COMPENSATION COMMITTEE INTERLOCKS AND INSIDER PARTICIPATION

     No member of the Company's Compensation Committee was an officer, former
officer or employee of the Company or any subsidiary during fiscal year 1998. No
executive officer of the Company served as a member of the compensation
committee or the board of directors of another entity, one of whose executive
officers served on the Company's Compensation Committee or the Company Board
during fiscal year 1998.

                 CERTAIN RELATIONSHIPS AND RELATED TRANSACTIONS

     In connection with Davidi Gilo's appointment as Chairman of the Board in
October 1998, the Company sold 350,000 Shares to Mr. Gilo on October 12, 1998.
The purchase price was $2,340,625, or $6.6875 per Share, which was the closing
Share price as reported on the NYSE on October 12, 1998. The purchase price was
paid by delivery by Mr. Gilo to the Company of a promissory note in the
principal amount of $2,340,625. The note bears interest at the rate of 6.5% per
annum. Principal and interest under the note are due and payable on December 31,
2001. The note is secured by a deed of trust on certain real property owned by
Mr. Gilo.

     In November 1998, Mr. Gilo exercised options to purchase 412,500 Shares.
The exercise price was paid by delivery by Mr. Gilo to the Company of a
promissory note in the principal amount of $3,233,433. The note bears interest
at the rate of 6.5% per annum. Principal and interest under the note are due and
payable on the earlier of December 31, 2001 or the date on which Mr. Gilo sells
certain Shares. The note is secured by a deed of trust on certain real property
owned by Mr. Gilo and certain Shares owned by Mr. Gilo.

                                      S-16
   54

     In connection with Joseph Perl's relocation from Israel to California in
June 1998, the Company loaned $1 million to Dr. Perl and his wife, in exchange
for the delivery by Dr. and Mrs. Perl to the Company of a promissory note in the
principal amount of $1 million. The note bears no interest. Principal under the
note is due and payable on the earlier to occur of Dr. Perl's ceasing to be an
employee of the Company or the sale of Dr. Perl's home in California.
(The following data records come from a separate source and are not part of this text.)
(* ===== verification/ColumnFlush.v ===== *)
(** * Flushing a chunk to new pages and scanning it

    A chunk that is flushed, with the compression that its values allow, can be scanned from its
    pages: every value that is not null comes back. *)

From stdpp Require Import base list sorting gmap numbers strings.
From S2P Require Import Prelude NullMask Bitpacking IntegerBitpacking Compression PageCodec Column ColumnProof ColumnCheckpoint.
Local Open Scope Z_scope.

Section Flush.
Context `{FC : FloatCompression} (fast : forall n, ChunkPacker n) (HF : forall n, @ChunkPackerOK n (fast n)) (t : PhysicalTypeID).

Local Abbreviation B := (valueBits t).
Local Abbreviation perPageOf md := (numValues fast md (Z.of_nat PAGE_SIZE) t).

(** ** Scans *)


(** ** Compressing one page *)

(** Clearing the end of a page does not change fields before it. *)
Lemma clear_field page size off w :
  0 <= off -> 0 <= w -> 0 <= size -> off + w <= 8 * size -> size <= Z.of_nat PAGE_SIZE ->
  getField (if size <? Z.of_nat PAGE_SIZE then setField page (8 * size) (8 * (Z.of_nat PAGE_SIZE - size)) 0 else page) off w = getField page off w.
Proof. intros. destruct (Z.ltb_spec size (Z.of_nat PAGE_SIZE)); [|done]. apply getField_other; lia. Qed.

Definition cleared (size page : Z) : Z :=
  if size <? Z.of_nat PAGE_SIZE then setField page (8 * size) (8 * (Z.of_nat PAGE_SIZE - size)) 0 else page.

(** The compression that is chosen for a chunk. *)
Record chosen (alg : CompressionType) (md : CompressionMetadata) (perPage : Z) : Prop := {
  ch_ok : chunkOK fast t md;
  ch_per : perPageOf md = Ok perPage;
  ch_alg : (alg = INTEGER_BITPACKING /\ (compression md = INTEGER_BITPACKING \/ compression md = UNCOMPRESSED)) \/
           (alg = UNCOMPRESSED /\ compression md = UNCOMPRESSED);
  ch_type : packedType fast t <> None
}.

(** The values of a chunk that are not null are between its statistics. *)
Definition within (md : CompressionMetadata) (x : Z) : Prop :=
  forall T, packedType fast t = Some T -> compression md = INTEGER_BITPACKING ->
    get (bits T) (isSigned T) (min md) <= toT (bits T) (isSigned T) x <= get (bits T) (isSigned T) (max md).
The note
is secured by a deed of trust on certain real property owned by Dr. and Mrs.
Perl.

     Avraham Fischer, a Director of the Company, is a senior partner of the law
firm of Fischer, Behar & Co., which serves as legal counsel on matters regarding
Israeli law for the Company and its Israeli subsidiaries. The Company paid
approximately $248,610 in legal fees to Fischer, Behar & Co. during 1998.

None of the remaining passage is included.